Eu sempre inicio a procura perguntando se há disponibilidade de vaga para 2º ano do ensino fundamental. A resposta é positiva e então propõem uma reunião com tour para conhecer a escola. Quando pergunto como é a prática da escola sobre a inclusão para crianças com espectro de autismo, a história muda. O tom de voz de quem me atende muda. De repente, a escola não é adequada para o meu filho, é barulhenta porque tem aluno demais ou a equipe para inclusão está sobrecarregada. Ok, mas a lei rege que se existe vaga é proibido negá-la. Se não tem estrutura de mão-de-obra para acolher mais uma criança, a obrigação como instituição educacional é contratar profissionais. Também falam de fazer processo seletivo, porque depende do grau de autismo. Tudo que citam dentro dessas conversas é completamente contra lei. Ficou evidente para mim que eles contam com o fato de que muitas famílias não têm qualquer conhecimento sobre leis nem condições para contratar advogado para lutar por elas, sem contar que não têm forças para lutar. E isso ocorre independentemente da metodologia pedagógica da escola. Procurei por todas, nada deu certo.

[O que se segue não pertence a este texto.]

(** [submitJobTx]: the approval of the campaign is the approval of its tasks. *)
Definition submitJobTx (c : Campaign) (hostID : string) (action : ActionType) (key : string) : C string :=
  on_jobs (Jobs.Create order_valid default_timeout destructive (w_newID w key) ""
    (Jobs.mkSpec hostID action (payload_hash campaignID action) key false 0 (c_JobTimeoutSeconds c) 0
       ((c_JobTimeoutSeconds c + 600) * second) ("campaign:" +:+ campaignID) campaignID "")).
Definition submitJob (c : Campaign) (hostID : string) (action : ActionType) (key : string) : C string :=
  in_ctx (submitJobTx c hostID action key).

(** [createJob]: with the host's own plan where the change is computed per
    host, and none of it older than its limit. *)
Inductive create_error := PlanMissing | PlanStale | CreateFailed (e : cerr).
Definition HostPlan (hostID : string) (d : CDB) : string * option time :=
  match plans d !! (campaignID, hostID) with Some (hash, computed) => (hash, Some computed) | None => ("", None) end.
Definition plan_old (computed : option time) : bool :=
  match computed with Some at_ => bool_decide (PlanTTL < time_sub (w_now w) at_) | None => true end.
(* ===== verification/CampaignMemory.v ===== *)
(** * CampaignMemory: the hosts a pass holds are the rows

    A pass reads the hosts of its campaign once and works on from memory. While
    it settles the hosts at work and serves the queue, what it holds of a host
    is the row of that host: a write that failed changed neither. *)
From coqutil Require Import Datatypes.RecordSetters.
From S2P Require Import Prelude Bytes Text Actions ActionTables Registry AuthzTables Authz JobState Jobs.
From S2P Require Import CampaignStates Campaigns CampaignStore CampaignPass CampaignAdvance CampaignSteps.

Import OCamlLikeNotations.
Open Scope Z_scope.
Open Scope list_scope.

(** What decides a pass agrees. *)
Record agree (t row : Target) : Prop := {
  ag_campaign : t_CampaignID row = t_CampaignID t;
  ag_host : t_HostID row = t_HostID t;
  ag_wave : t_Wave row = t_Wave t;
  ag_position : t_Position row = t_Position t;
  ag_state : t_State row = t_State t;
  ag_code : t_ErrorCode row = t_ErrorCode t;
  ag_revision : t_Revision row = t_Revision t;
}.
Definition synced (id : string) (t : Target) (d : CDB) : Prop := ∃ row, targets d !! id = Some row ∧ agree t row.

(** A program that writes nothing the memory holds. *)
Definition each_agree (_ : string) : Target → Target → Prop := agree.
#[export] Instance each_agree_preorder id : PreOrder (each_agree id).
Proof. split; [by intros t|]. intros t1 t2 t3 [] []. split; congruence. Qed.
Abbreviation untouched := (keeps each_agree eq).

Lemma untouched_row {A} (m : C A) d id row :
  untouched m → targets d !! id = Some row → ∃ row', targets (m d).2 !! id = Some row' ∧ agree row row'.
Proof. intros H Hr. destruct (ev_targets _ _ _ _ (H d) id) as [t t' E|]; [|done]. injection Hr as ->. eauto. Qed.
Lemma untouched_synced {A} (m : C A) d id t : untouched m → synced id t d → synced id t (m d).2.
Proof.
  intros H (row & Hr & Ha). destruct (untouched_row m d id row H Hr) as (row' & Hr' & Ha'). exists row'. split; [done|].
  exact (transitivity (R := each_agree id) Ha Ha').
Qed.
Lemma untouched_attachJob id t column job : untouched (attachJob id t column job).
Proof.
  intros d. unfold attachJob, mbind, M_bind, gets. destruct (claimed_row d id t) as [row|] eqn:Hr; [|apply reflexivity].
  apply (evolves_target each_agree eq _ _ row); [by eapply claimed_row_Some|]. by destruct row, column.
Qed.
Lemma untouched_setBootIDBefore id t boot : untouched (setBootIDBefore id t boot).
Proof.
  intros d. unfold setBootIDBefore, mbind, M_bind, gets. destruct (claimed_row d id t) as [row|] eqn:Hr; [|apply reflexivity].
  apply (evolves_target each_agree eq _ _ row); [by eapply claimed_row_Some|]. by destruct row.
Qed.
#[export] Hint Resolve untouched_attachJob untouched_setBootIDBefore : keeps.

(** A program that leaves memory and row alike. *)
Definition follows (id : string) (t : Target) (m : C Target) : Prop := ∀ d, synced id t d →
  match m d with (Ok t', d') => synced id t' d' | (Err _, d') => synced id t d' end.

Lemma follows_ret id t : follows id t (mret t).
Proof. by intros d Hs. Qed.
Lemma follows_fail id t e : follows id t (fail e).
Proof. by intros d Hs. Qed.
Lemma follows_bind {A} id t (m : C A) k : untouched m → (∀ a, follows id t (k a)) → follows id t (m ≫= k).
Proof.
  intros Hm Hk d Hs. unfold mbind, M_bind. pose proof (untouched_synced m d id t Hm Hs) as H2.
  destruct (m d) as [[a|e] d'] eqn:E; cbn in H2; [by apply Hk|done].
Qed.

(** ** The writes of a row *)

(** The row as a write leaves it. *)
Definition written (id : string) (t : Target) (state : TargetState) (code : string) (revision : Z) (d : CDB) : Prop :=
  ∃ row, targets d !! id = Some row ∧ t_State row = state ∧ t_ErrorCode row = code ∧ t_Revision row = revision
    ∧ t_CampaignID row = t_CampaignID t ∧ t_HostID row = t_HostID t ∧ t_Wave row = t_Wave t ∧ t_Position row = t_Position t.

(** A program that ends in a write, or leaves the row as it was. *)
Definition writes (id : string) (t : Target) (state : TargetState) (code : string) (m : C Z) : Prop := ∀ d, synced id t d →
  match m d with (Ok revision, d') => written id t state code revision d' | (Err _, _) => True end.

Lemma writes_updateTarget id t state code : writes id t state code (updateTarget id t state code).
Proof.
  intros d (row & Hr & Ha). destruct (updateTarget_run id t state code d) as [[e ->]|(Hm & row' & Hr' & Hs & _ & _ & ->)]; [done|].
  rewrite Hr in Hr'. injection Hr' as <-. exists (write_state (clock d) state code row). destruct d as [j c tg st p]; cbn in *.
  rewrite lookup_insert_eq. destruct Ha. destruct row; cbn in *. done.
Qed.
(** What comes after a write, and what came before. *)
Definition gives (r : Z) (m : C Z) : Prop := untouched m ∧ ∀ d a d', m d = (Ok a, d') → a = r.
Lemma gives_ret r : gives r (mret r).
Proof. split; [apply steps_ret; typeclasses eauto|]. by intros d a d' [= <- _]. Qed.
Lemma gives_bind {A} r (m : C A) k : untouched m → (∀ a, gives r (k a)) → gives r (m ≫= k).
Proof.
  intros Hm Hk. split; [apply steps_bind; [typeclasses eauto..|done|intros a; apply Hk]|].
  intros d a d'. unfold mbind, M_bind. destruct (m d) as [[x|e] d1]; [|done]. apply Hk.
Qed.
Lemma writes_then id t state code (m : C Z) k :
  writes id t state code m → (∀ r, gives r (k r)) → writes id t state code (m ≫= k).
Proof.
  intros Hm Hk d Hs. specialize (Hm d Hs). unfold mbind, M_bind. destruct (m d) as [[r|e] d'] eqn:E; [|done].
  destruct (Hk r) as [Hu Hg]. destruct Hm as (row & Hr & Hx). specialize (Hg d').
  destruct (untouched_row (k r) d' id row Hu Hr) as (row' & Hr' & Ha). destruct (k r d') as [[a|e] d2]; [|done]. cbn in Hr'.
  rewrite (Hg a d2 eq_refl). exists row'. destruct Ha. split; [done|]. naive_solver congruence.
Qed.
Lemma writes_ctx id t state code m : writes id t state code m → writes id t state code (in_ctx m).
Proof. intros Hm d Hs. specialize (Hm d Hs). unfold in_ctx. by destruct (m d) as [[]]. Qed.
Lemma writes_bind {A} id t state code (m : C A) k :
  untouched m → (∀ a, writes id t state code (k a)) → writes id t state code (m ≫= k).
Proof.
  intros Hm Hk d Hs. unfold mbind, M_bind. pose proof (untouched_synced m d id t Hm Hs) as H2.
  destruct (m d) as [[a|e] d'] eqn:E; cbn in H2; [by apply Hk|done].
Qed.

Ltac gives_tac := repeat first [apply gives_ret | apply gives_bind; [keeps_tac|intros ?]].

Lemma writes_settleTarget campaignID c id t state code message outcomes :
  writes id t state code (settleTarget campaignID c id t state code message outcomes).
Proof. unfold settleTarget. apply writes_ctx, writes_then; [apply writes_updateTarget|]. intros r. gives_tac. Qed.

Lemma writes_startStepTx campaignID id t start : writes id t (ss_State start) "" (startStepTx campaignID id t start).
Proof.
  unfold startStepTx. do 3 (apply writes_bind; [keeps_tac|intros []]).
  apply writes_then; [apply writes_updateTarget|]. intros r. gives_tac.
Qed.

(** ** What follows *)

(** A target of memory taken from a write. *)
Lemma follows_write id t state code (m : C Z) (f : Z → Target) :
  writes id t state code m →
  (∀ r, t_CampaignID (f r) = t_CampaignID t ∧ t_HostID (f r) = t_HostID t ∧ t_Wave (f r) = t_Wave t ∧ t_Position (f r) = t_Position t
    ∧ t_State (f r) = state ∧ t_ErrorCode (f r) = code ∧ t_Revision (f r) = r) →
  (∀ d e d', m d = (Err e, d') → synced id t d → synced id t d') →
  follows id t (r ← m; mret (f r)).
Proof.
  intros Hw Hf He d Hs. specialize (Hw d Hs). specialize (He d). unfold mbind, M_bind.
  destruct (m d) as [[r|e] d']; [|by apply (He e)]. destruct Hw as (row & Hr & Hx). exists row. split; [done|].
  specialize (Hf r). destruct Hf as (?&?&?&?&?&?&?). destruct Hx as (?&?&?&?&?&?&?). split; congruence.
Qed.
Lemma in_ctx_Err {A} (m : C A) d e d' : in_ctx m d = (Err e, d') → d' = d.
Proof. unfold in_ctx. destruct (m d) as [[a|x] d1]; [done|]. by intros [= _ <-]. Qed.

Lemma follows_startStep campaignID id t start : follows id t (startStep campaignID id t start).
Proof.
  unfold startStep. apply (follows_write id t (ss_State start) ""); [apply writes_ctx, writes_startStepTx| |].
  - intros r. unfold applyStart. by destruct t, (ss_Job start) as [[[] ?]|], (ss_BootID start).
  - by intros d e d' ->%in_ctx_Err.
Qed.
Lemma follows_UpdateTarget id t state code : follows id t (UpdateTarget id t state code).
Proof.
  unfold UpdateTarget. apply (follows_write id t state code); [apply writes_updateTarget|by intros r; destruct t|].
  intros d e d'. by destruct (updateTarget_run id t state code d) as [[e' ->]|(_ & row & _ & _ & _ & _ & ->)]; [intros [= _ ->]|].
Qed.
Lemma follows_acceptPlan campaignID id t hash reason : follows id t (acceptPlan campaignID id t hash reason).
Proof.
  unfold acceptPlan. apply (follows_write id t TargetPending "").
  - apply writes_ctx, writes_bind; [keeps_tac|]. intros []. apply writes_then; [apply writes_updateTarget|]. intros r. gives_tac.
  - by intros r; destruct t.
  - by intros d e d' ->%in_ctx_Err.
Qed.
Lemma follows_finishTargetSteps campaignID c id t state code message outcomes :
  follows id t (finishTargetSteps campaignID c id t state code message outcomes).
Proof.
  intros d Hs. pose proof (writes_settleTarget campaignID c id t state code message outcomes d Hs) as Hw.
  unfold finishTargetSteps, try, mbind, M_bind, mret, M_ret. destruct (settleTarget _ _ _ _ _ _ _ _ d) as [[r|e] d'] eqn:E.
  - destruct Hw as (row & Hr & ?&?&?&?&?&?&?). exists row. split; [done|]. destruct t; cbn in *. by split.
  - unfold settleTarget in E. by apply in_ctx_Err in E as ->.
Qed.
Lemma follows_FollowTask id t state blocker : follows id t (FollowTask id t state blocker).
Proof.
  intros d (row & Hr & Ha). unfold FollowTask. destruct (negb _); [by exists row|]. unfold mbind, M_bind, gets.
  destruct (matched_row d id t) as [row'|] eqn:Hm; [|by exists row]. apply matched_row_Some in Hm as (Hr' & ? & ? & _).
  rewrite Hr in Hr'. injection Hr' as <-. destruct d as [j c tg st p]; cbn in *. eexists. split; [apply lookup_insert_eq|].
  destruct Ha. destruct row, t; cbn in *. by split.
Qed.
Lemma follows_launch campaignID c id t create step m :
  untouched create → follows id t m →
  follows id t (r ← launch campaignID c id t create step; match r with Refused _ => m | Launched t' => mret t' end).
Proof.
  intros Hc Hr d Hs. unfold mbind, M_bind.
  destruct (launch_run campaignID c id t create step d) as [[e ->]|[[e ->]|(job & rev & d2 & d3 & _ & Hj & Hst & ->)]]; [done|by apply Hr|].
  pose proof (untouched_synced create d id t Hc Hs) as H2. rewrite Hj in H2. cbn in H2.
  pose proof (follows_startStep campaignID id t (step job) d2 H2) as Hw. unfold startStep, in_ctx, mbind, M_bind in Hw.
  by rewrite Hst in Hw.
Qed.

Create HintDb follows.
#[export] Hint Resolve follows_ret follows_fail follows_startStep follows_UpdateTarget follows_acceptPlan follows_finishTargetSteps
  follows_FollowTask : follows.
Ltac follows_step :=
  lazymatch goal with
  | |- follows _ _ (launch _ _ _ _ _ _ ≫= _) => apply follows_launch; [keeps_tac|]
  | |- follows _ _ (mbind _ _) => apply follows_bind; [solve [keeps_tac]|intros ?]
  | |- follows _ _ (match ?x with _ => _ end) => destruct x eqn:?
  | |- follows _ _ (let '_ := ?x in _) => destruct x eqn:?
  | |- _ => solve [eauto with follows]
  end; cbv beta.
Ltac follows_tac := repeat follows_step.

(** ** The hosts at work, and the queue *)

Section pass.
Context `{MapOrder} {RJ : ResultJson} {OR : Orders}.
Context (w : world) (campaignID : string).
Hint Resolve keeps_submitJob keeps_submitJobTx keeps_known_job keeps_known_host keeps_connectivityLost keeps_reboot_failed : keeps.

Lemma follows_finishTarget c id t state code message : follows id t (finishTarget campaignID c id t state code message).
Proof. apply follows_finishTargetSteps. Qed.
Hint Resolve follows_finishTarget : follows.
Lemma follows_orderHealthCheck c id t host after_ closes : follows id t (orderHealthCheck w campaignID c id t host after_ closes).
Proof. unfold orderHealthCheck. follows_tac. Qed.
Hint Resolve follows_orderHealthCheck : follows.
Lemma follows_orderReboot c id t changed : follows id t (orderReboot w campaignID c id t changed).
Proof. unfold orderReboot. follows_tac. Qed.
Lemma follows_withoutReboot c id t changed : follows id t (withoutReboot w campaignID c id t changed).
Proof. unfold withoutReboot. cbv zeta. follows_tac. Qed.
Lemma follows_afterRemediation c id t : follows id t (afterRemediation w campaignID c id t).
Proof. unfold afterRemediation. follows_tac. Qed.
Lemma follows_followJob id t j : follows id t (followJob id t j).
Proof. unfold followJob. follows_tac. Qed.
Hint Resolve follows_orderReboot follows_withoutReboot follows_afterRemediation follows_followJob : follows.
Lemma follows_afterMainJob c id t : follows id t (afterMainJob w campaignID c id t).
Proof. unfold afterMainJob. cbv zeta. follows_tac. Qed.
Lemma follows_afterReboot c id t : follows id t (afterReboot w campaignID c id t).
Proof. unfold afterReboot. cbv zeta. follows_tac. Qed.
Lemma follows_afterHealthCheck c id t : follows id t (afterHealthCheck campaignID c id t).
Proof. unfold afterHealthCheck. cbv zeta. follows_tac. Qed.
Lemma follows_settleNoChange c id t hash : follows id t (settleNoChange campaignID c id t hash).
Proof. apply follows_finishTargetSteps. Qed.
Hint Resolve follows_settleNoChange : follows.
Lemma follows_afterReplan c id t : follows id t (afterReplan campaignID c id t).
Proof. unfold afterReplan. cbv zeta. follows_tac. Qed.
Hint Resolve follows_afterMainJob follows_afterReboot follows_afterHealthCheck follows_afterReplan : follows.

Lemma follows_progressTarget c id t : follows id t (progressTarget w campaignID c id t).
Proof. unfold progressTarget. follows_tac. Qed.
Lemma follows_holdOffline c id t : follows id t (holdOffline w campaignID c id t).
Proof. unfold holdOffline. follows_tac. Qed.
Lemma follows_replanTarget c id t : follows id t (replanTarget w campaignID c id t).
Proof. unfold replanTarget. follows_tac. Qed.
Hint Resolve follows_replanTarget : follows.
Lemma follows_service_offline c id t : follows id t (service_offline w campaignID c id t).
Proof. unfold service_offline. follows_tac. Qed.
End pass.
Lemma Cancel_run id actor reason d d' : Cancel id actor reason d = (Ok tt, d') → ∃ c takenBack now row,
  campaigns d !! id = Some c ∧ Terminal (c_State c) = false ∧ c_State c ≠ StateCanceling
  ∧ (∀ i, targets d' !! i = cancel_target now id takenBack <$> targets d !! i)
  ∧ campaigns d' = <[id := row]> (campaigns d) ∧ c_State row = (if in_flight d' id then StateCanceling else StateCanceled)
  ∧ campaign_forward c row.
Proof.
  unfold Cancel, in_ctx. rewrite !(bind_Ok _ _ _ _ _ (gets_run _ _)).
  destruct (campaigns d !! id) as [c|] eqn:Hc; [|done]. destruct (Terminal (c_State c) || bool_decide (c_State c = StateCanceling)) eqn:Hs; [done|].
  apply orb_false_iff in Hs as [Hterm Hcan]. apply bool_decide_eq_false in Hcan. cbv zeta.
  rewrite (bind_Ok _ _ _ _ _ (update_targets_run _ _ _)), (bind_Ok _ _ _ _ _ (gets_run _ _)).
  set (d1 := (update_targets _ _ d).2). rewrite bindE. destruct (on_jobs _ d1) as [[takenBack|e] d2] eqn:H2; [|done].
  rewrite bindE. destruct (on_jobs _ d2) as [[requested|e] d3] eqn:H3; [|done].
  rewrite (bind_Ok _ _ _ _ _ (update_targets_run _ _ _)), (bind_Ok _ _ _ _ _ (update_targets_run _ _ _)).
  set (d4 := (update_targets _ _ d3).2). set (d5 := (update_targets _ _ d4).2).
  apply on_jobs_tables in H2 as [T2 C2]. apply on_jobs_tables in H3 as [T3 C3].
  assert (Ht : ∀ i, targets d5 !! i = cancel_target (clock d) id takenBack <$> targets d !! i).
  { intros i. unfold d5. rewrite update_targets_lookup. unfold d4. rewrite update_targets_lookup, T3, T2. unfold d1. rewrite update_targets_lookup.
    by destruct (targets d !! i). }
  assert (Hcs : campaigns d5 = campaigns d) by (unfold d5, d4; by rewrite !update_targets_campaigns, C3, C2; unfold d1; rewrite update_targets_campaigns).
  clearbody d5. unfold gets, modify, set_campaign, mbind, M_bind. cbv beta iota. intros E.
  set (d6 := { d5 with steps ::= _ }) in E. set (d7 := { d6 with steps ::= _ }) in E.
  assert (T7 : targets d7 = targets d5) by by destruct d5. assert (C7 : campaigns d7 = campaigns d5) by by destruct d5.
  clearbody d7. destruct d7 as [j7 c7 t7 s7 p7]. cbn in T7, C7. subst t7 c7. injection E as <-. eexists c, takenBack, (clock d), _.
  split; [done|]. split; [done|]. split; [done|]. split; [exact Ht|]. split; [by cbn; rewrite Hcs|]. split; [by destruct c|].
  destruct c as []; cbn in *. split; cbn; try done; try lia. apply rtc_once. right. right; right; right; right; right.
  split_and!; [done..|]. destruct (in_flight _ _); [by left|by right; left].
Qed.

(** C17: A canceled campaign starts nothing more. After a cancel no host of the
    campaign waits for its turn, its plan or its connection; a host still at
    work was at work before and carries the request to stop; the others are as
    they were, or canceled; and the campaign is canceled when nobody is at work
    any more, and waits in canceling while somebody is. *)
Theorem a_cancel_leaves_nothing_to_start id actor reason d d' : Cancel id actor reason d = (Ok tt, d') →
  (∀ i t', targets d' !! i = Some t' → t_CampaignID t' = id → ∃ t, targets d !! i = Some t
     ∧ (t_State t' ∉ UnstartedTargetStates)
     ∧ (UnderWay (t_State t') = true → t_State t' = t_State t ∧ t_CancelRequestedAt t' ≠ None)
     ∧ (UnderWay (t_State t') = false → t_State t' = TargetCanceled ∨ t' = t))
  ∧ ∃ row, campaigns d' !! id = Some row
     ∧ ((∃ i t', targets d' !! i = Some t' ∧ t_CampaignID t' = id ∧ UnderWay (t_State t') = true) ∧ c_State row = StateCanceling
        ∨ (∀ i t', targets d' !! i = Some t' → t_CampaignID t' = id → UnderWay (t_State t') = false) ∧ c_State row = StateCanceled).
Proof.
  intros (c & takenBack & now & row & Hc & Hterm & Hcan & Ht & Hcs & Hst & _)%Cancel_run. split.
  - intros i t' Hi Hid. rewrite Ht in Hi. destruct (targets d !! i) as [t|]; [|done]. exists t. split; [done|].
    cbn in Hi. apply (inj Some) in Hi as <-. by apply cancel_target_left.
  - exists row. rewrite Hcs, lookup_insert_eq. split; [done|]. destruct (in_flight d' id) eqn:Hf.
    + left. split; [by apply in_flight_spec|done].
    + right. split; [|done]. intros i t' Hi Hid. destruct (UnderWay (t_State t')) eqn:Hu; [|done].
      assert (in_flight d' id = true) by (apply in_flight_spec; eauto). congruence.
Qed.
End cancel.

O Pedro sente falta da escola?

O Pedro ama ir para escola. Uma das características mais comuns entre os autistas é a necessidade da constância, do ritual, da rotina. Ele está “enjaulado”, então decidi tomar as rédeas montando uma sala de aula dentro da minha casa enquanto não consigo uma escola e estou buscando pedagogos para contratar para me ajudar. Ele é um autista não verbal e ainda não sabe ler e escrever. É uma luta contra o tempo.

E como, você está se sentindo?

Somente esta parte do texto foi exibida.